| Exercise brief |
Give every line of the records exactly, please, from the first up to and including the one containing "(** A deck of".

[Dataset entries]
(** X23.  For every kind of Number and all safe inputs that pass
    validation, the script appends to the chart one bar for each
    [k = 0 .. min(targets, sampleSize)], in this order.  To the bar at
    position [k] it gives the decimal digits of [k] as label and
    [hypergeometric(N, targets, sampleSize, k) * 100] with one decimal as
    value label, and it assigns to the style of the fill the string
    [getProbabilityColor(p)] as background colour and [p] relative to the
    tracked maximum, in per cent, as height.  (Whether the element keeps
    an assigned style value is up to CSS: it does not when [p] is NaN.) *)
Theorem screen_has_one_bar_for_each_count
        {num : Type} {NUM : Number num} {PRES : Presentation num}
        {TXT : Text num} (i : Inputs) :
  safe_inputs i ->
  1 <= deckSize i /\ 1 <= effectiveDeck i /\ sampleSize i <= effectiveDeck i /\
  targets i <= deckSize i /\ targets i <= effectiveDeck i ->
  List.length (Screen.chart (screen i)) =
    Z.to_nat (Z.min (targets i) (sampleSize i) + 1) /\
  forall k : nat,
    (k < List.length (Screen.chart (screen i)))%nat ->
    let p := value (hypergeometric (effectiveDeck i) (targets i) (sampleSize i)
                      (Z.of_nat k)) in
    let maxProb := snd (value (renderChart (effectiveDeck i) (targets i)
                                 (sampleSize i))) in
    nth_error (Screen.chart (screen i)) k =
    Some {| valueLabel := (toFixed 1 (mul p (of_int 100)) ++ "%")%string;
            barFill_height := (toString (heightPercent maxProb p) ++ "%")%string;
            barFill_backgroundColor := getProbabilityColor p;
            label := decimal (Z.of_nat k) |}.
Proof.
  intros _ H.
  assert (V : ~ validation_fails i) by (unfold validation_fails; lia).
  unfold screen. rewrite (calculateAll_accepted i V). cbv zeta.
  rewrite renderChart_value. cbn [display Screen.chart snd].
  rewrite length_renderBars, length_map.
  unfold support_indices. rewrite length_Zrange.
  split; [reflexivity|].
  intros k Hk.
  apply (nth_error_renderBars _ _ 0%nat k).
  rewrite nth_error_map, nth_error_Zrange by exact Hk. reflexivity.
Qed.

(** A deck of 5 with one target and one card drawn, on the reference
    platform. *)
Lemma bars_of_a_deck_of_5 :
  safe_inputs {| deckSize := 5; turn := 0; sampleSize := 1; targets := 1 |} /\
  (1 <= 5 /\ 1 <= 5 - 0 * 2 /\ 1 <= 5 - 0 * 2 /\ 1 <= 5 /\ 1 <= 5 - 0 * 2) /\
  Screen.chart
    (screen (NUM := Reference.number) (PRES := Float64Text.presentation)
            (TXT := Float64Text.text (fun _ => EmptyString))
            {| deckSize := 5; turn := 0; sampleSize := 1; targets := 1 |}) =
    [{| valueLabel := "80.0%"; barFill_height := "100%";
        barFill_backgroundColor := "rgb(102, 233, 80)"; label := "0" |};
     {| valueLabel := "20.0%"; barFill_height := "25%";
        barFill_backgroundColor := "rgb(255, 80, 50)"; label := "1" |}] /\
  List.length
    (Screen.chart
       (screen (NUM := Reference.number) (PRES := Float64Text.presentation)
               (TXT := Float64Text.text (fun _ => EmptyString))
               {| deckSize := 5; turn := 0; sampleSize := 1; targets := 1 |})) =
    Z.to_nat (Z.min 1 1 + 1) /\
  forall k : nat,
    (k < List.length
           (Screen.chart
              (screen (NUM := Reference.number) (PRES := Float64Text.presentation)
                      (TXT := Float64Text.text (fun _ => EmptyString))
                      {| deckSize := 5; turn := 0; sampleSize := 1;
                         targets := 1 |})))%nat ->
    let p := value (hypergeometric (NUM := Reference.number) 5 1 1 (Z.of_nat k)) in
    let maxProb := snd (value (renderChart (NUM := Reference.number) 5 1 1)) in
    nth_error
      (Screen.chart
         (screen (NUM := Reference.number) (PRES := Float64Text.presentation)
                 (TXT := Float64Text.text (fun _ => EmptyString))
                 {| deckSize := 5; turn := 0; sampleSize := 1; targets := 1 |})) k =
    Some {| valueLabel :=
              (Float64Text.Number_toFixed (fun _ => EmptyString) 1
                 (p * 100)%float ++ "%")%string;
            barFill_height :=
              (Float64Text.Number_toString (fun _ => EmptyString)
                 (heightPercent (NUM := Reference.number) maxProb p) ++ "%")%string;
            barFill_backgroundColor :=
              getProbabilityColor (NUM := Reference.number)
                (PRES := Float64Text.presentation)
                (TXT := Float64Text.text (fun _ => EmptyString)) p;
            label := decimal (Z.of_nat k) |}.
Proof.
  assert (S : safe_inputs
                {| deckSize := 5; turn := 0; sampleSize := 1; targets := 1 |})
    by (repeat split; reflexivity).
  split; [exact S | split; [lia | split; [run_script|]]].
  apply (screen_has_one_bar_for_each_count (NUM := Reference.number)
           (PRES := Float64Text.presentation)
           (TXT := Float64Text.text (fun _ => EmptyString))
           {| deckSize := 5; turn := 0; sampleSize := 1; targets := 1 |} S).
  unfold effectiveDeck. simpl. lia.
Defined.

(** ** The document after a calculation *)


Section MutationFacts.

Context {num : Type} {NUM : Number num} {PRES : Presentation num}
        {TXT : Text num}.





End MutationFacts.


(** ** Reading a field *)

(** A nonzero integer below [2^53] survives the conversion to a Number,
    [|| 0] and the conversion back. *)
Lemma as_integer_of_Z (z : Z) :
  z <> 0 -> Z.abs z < 2 ^ 53 ->
  Field.as_integer (Field.or_0 (Float64.of_Z z)) = Some z.
Proof.
  intros Hz B.
  assert (X : exists (s : bool) (m : positive),
             z = (if s then Z.neg m else Z.pos m) /\ Z.pos m < 2 ^ 53).
  { destruct z as [|m|m]; [contradiction | exists false, m | exists true, m];
      split; try reflexivity; exact B. }
  destruct X as (s & m & -> & Bm).
  destruct (of_Z_exact s m Bm) as (mz & ez & E & Sm & Mg).
  set (x := Float64.of_Z (if s then Z.neg m else Z.pos m)) in *.
  assert (N : is_nan x = false) by (rewrite is_nan_Prim2SF, E; reflexivity).
  assert (Zr : is_zero x = false).
  { unfold is_zero. rewrite eqb_spec, E. destruct s; reflexivity. }
  unfold Field.or_0. rewrite N, Zr. cbn [orb].
  unfold Field.as_integer. rewrite E, Sm, Mg. destruct s; reflexivity.
Qed.

Lemma digit_value_decimal (d : Z) :
  0 <= d <= 9 -> Field.digit_value 10 (48 + d) = Some d.
Proof.
  intros H. unfold Field.digit_value. cbv zeta.
  destruct (Z.leb_spec 48 (48 + d)); [|lia].
  destruct (Z.leb_spec (48 + d) 57); [|lia].
  cbn [andb]. replace (48 + d - 48) with d by lia.
  destruct (Z.ltb_spec d 10); [reflexivity | lia].
Qed.

Lemma digit_value_not_decimal (c : Z) :
  (48 <=? c) && (c <=? 57) = false -> Field.digit_value 10 c = None.
Proof.
  intros H. unfold Field.digit_value. cbv zeta. rewrite H.
  destruct ((97 <=? c) && (c <=? 122)) eqn:A.
  - apply andb_prop in A. destruct A as [A _]. apply Z.leb_le in A.
    destruct (Z.ltb_spec (c - 87) 10); [lia | reflexivity].
  - destruct ((65 <=? c) && (c <=? 90)) eqn:B; [|reflexivity].
    apply andb_prop in B. destruct B as [B _]. apply Z.leb_le in B.
    destruct (Z.ltb_spec (c - 55) 10); [lia | reflexivity].
Qed.

Lemma radix_prefix_not_digit (S : list Z) :
  Field.starts_with_digit S = false -> Field.radix_prefix 10 S = [].
Proof.
  destruct S as [|c S]; [reflexivity|].
  cbn [Field.starts_with_digit Field.radix_prefix]. intros H.
  rewrite (digit_value_not_decimal c H). reflexivity.
Qed.

Lemma hex_prefix_not_digit (S : list Z) :
  Field.starts_with_digit S = false -> Field.hex_prefix S = false.
Proof.
  destruct S as [|c [|x S]]; try reflexivity.
  cbn [Field.starts_with_digit Field.hex_prefix]. intros H.
  destruct (Z.eqb_spec c 48) as [->|]; [discriminate H | reflexivity].
Qed.

Lemma radix_prefix_decimal (digits rest : list Z) :
  Forall (fun d => 0 <= d <= 9) digits ->
  Field.starts_with_digit rest = false ->
  Field.radix_prefix 10 (map (Z.add 48) digits ++ rest) = digits.
Proof.
  intros F R. induction F as [|d digits Hd _ IH].
  - apply radix_prefix_not_digit, R.
  - cbn [map app Field.radix_prefix].
    rewrite (digit_value_decimal d Hd), IH. reflexivity.
Qed.

Lemma radix_value_nonneg (digits : list Z) :
  Forall (fun d => 0 <= d <= 9) digits ->
  forall a : Z, 0 <= a -> 0 <= fold_left (fun a d => 10 * a + d) digits a.
Proof.
  induction 1 as [|d digits Hd _ IH]; intros a Ha; cbn [fold_left];
    [exact Ha | apply IH; lia].
Qed.

Lemma is_white_space_decimal (d : Z) :
  0 <= d <= 9 -> Field.is_white_space (48 + d) = false.
Proof.
  intros H. unfold Field.is_white_space.
  repeat match goal with
         | |- context [?a =? ?b] => destruct (Z.eqb_spec a b); [lia|]
         | |- context [?a <=? ?b] => destruct (Z.leb_spec a b); [lia|]
         end.
  reflexivity.
Qed.

Lemma trim_start_white_space (ws S : list Z) :
  forallb Field.is_white_space ws = true ->
  Field.trim_start S = S ->
  Field.trim_start (ws ++ S) = S.
Proof.
  intros W E. induction ws as [|c ws IH]; [exact E|].
  cbn [forallb] in W. apply andb_prop in W. destruct W as [Wc W].
  cbn [app Field.trim_start]. rewrite Wc. apply IH, W.
Qed.

Lemma parseInt_not_a_number (value : list Z) :
  Field.starts_with_digit (Field.strip_sign (Field.trim_start value)) = false ->
  Field.parseInt value = nan.
Proof.
  intros H. unfold Field.parseInt. cbv zeta.
  rewrite (hex_prefix_not_digit _ H), (radix_prefix_not_digit _ H).
  reflexivity.
Qed.

(** X25.  A field that does not begin (after white space and an optional
    sign) with a decimal digit, in particular an empty field, is read as
    0: [parseInt] returns NaN and [|| 0] replaces it.  For the deck size
    this means that the input is rejected with the message about the deck
    size. *)
Theorem field_without_a_number_reads_as_zero (f : Fields) (i : Inputs) :
  readInputs f = Some i ->
  Field.starts_with_digit
    (Field.strip_sign (Field.trim_start (deckSize_value f))) = false ->
  Field.parseInt (deckSize_value f) = nan /\
  deckSize i = 0 /\
  In "Deck size must be at least 1"%string (validate i).
Proof.
  intros R H.
  assert (P := parseInt_not_a_number _ H).
  assert (D : Field.read (deckSize_value f) = Some 0).
  { unfold Field.read. rewrite P. reflexivity. }
  unfold readInputs in R. rewrite D in R.
  destruct (Field.read (turn_value f)) as [t|]; [|discriminate R].
  destruct (Field.read (sampleSize_value f)) as [s|]; [|discriminate R].
  destruct (Field.read (targets_value f)) as [k|]; [|discriminate R].
  injection R as <-. split; [exact P | split; [reflexivity|]].
  unfold validate. cbn [deckSize]. left. reflexivity.
Qed.

(** An empty deck size, turn 0, seven cards, three targets. *)
Lemma empty_deck_size_field :
  readInputs {| deckSize_value := Field.code_units "";
                turn_value := Field.code_units "0";
                sampleSize_value := Field.code_units "7";
                targets_value := Field.code_units "3" |} =
    Some {| deckSize := 0; turn := 0; sampleSize := 7; targets := 3 |} /\
  Field.starts_with_digit
    (Field.strip_sign (Field.trim_start (Field.code_units ""))) = false /\
  Field.parseInt (Field.code_units "") = nan /\
  deckSize {| deckSize := 0; turn := 0; sampleSize := 7; targets := 3 |} = 0 /\
  In "Deck size must be at least 1"%string
     (validate {| deckSize := 0; turn := 0; sampleSize := 7; targets := 3 |}).
Proof.
  split; [reflexivity | split; [reflexivity|]].
  apply (field_without_a_number_reads_as_zero
           {| deckSize_value := Field.code_units "";
              turn_value := Field.code_units "0";
              sampleSize_value := Field.code_units "7";
              targets_value := Field.code_units "3" |}
           {| deckSize := 0; turn := 0; sampleSize := 7; targets := 3 |});
    reflexivity.
Defined.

| Output of the task |
(** X23.  For every kind of Number and all safe inputs that pass
    validation, the script appends to the chart one bar for each
    [k = 0 .. min(targets, sampleSize)], in this order.  To the bar at
    position [k] it gives the decimal digits of [k] as label and
    [hypergeometric(N, targets, sampleSize, k) * 100] with one decimal as
    value label, and it assigns to the style of the fill the string
    [getProbabilityColor(p)] as background colour and [p] relative to the
    tracked maximum, in per cent, as height.  (Whether the element keeps
    an assigned style value is up to CSS: it does not when [p] is NaN.) *)
Theorem screen_has_one_bar_for_each_count
        {num : Type} {NUM : Number num} {PRES : Presentation num}
        {TXT : Text num} (i : Inputs) :
  safe_inputs i ->
  1 <= deckSize i /\ 1 <= effectiveDeck i /\ sampleSize i <= effectiveDeck i /\
  targets i <= deckSize i /\ targets i <= effectiveDeck i ->
  List.length (Screen.chart (screen i)) =
    Z.to_nat (Z.min (targets i) (sampleSize i) + 1) /\
  forall k : nat,
    (k < List.length (Screen.chart (screen i)))%nat ->
    let p := value (hypergeometric (effectiveDeck i) (targets i) (sampleSize i)
                      (Z.of_nat k)) in
    let maxProb := snd (value (renderChart (effectiveDeck i) (targets i)
                                 (sampleSize i))) in
    nth_error (Screen.chart (screen i)) k =
    Some {| valueLabel := (toFixed 1 (mul p (of_int 100)) ++ "%")%string;
            barFill_height := (toString (heightPercent maxProb p) ++ "%")%string;
            barFill_backgroundColor := getProbabilityColor p;
            label := decimal (Z.of_nat k) |}.
Proof.
  intros _ H.
  assert (V : ~ validation_fails i) by (unfold validation_fails; lia).
  unfold screen. rewrite (calculateAll_accepted i V). cbv zeta.
  rewrite renderChart_value. cbn [display Screen.chart snd].
  rewrite length_renderBars, length_map.
  unfold support_indices. rewrite length_Zrange.
  split; [reflexivity|].
  intros k Hk.
  apply (nth_error_renderBars _ _ 0%nat k).
  rewrite nth_error_map, nth_error_Zrange by exact Hk. reflexivity.
Qed.

(** A deck of 5 with one target and one card drawn, on the reference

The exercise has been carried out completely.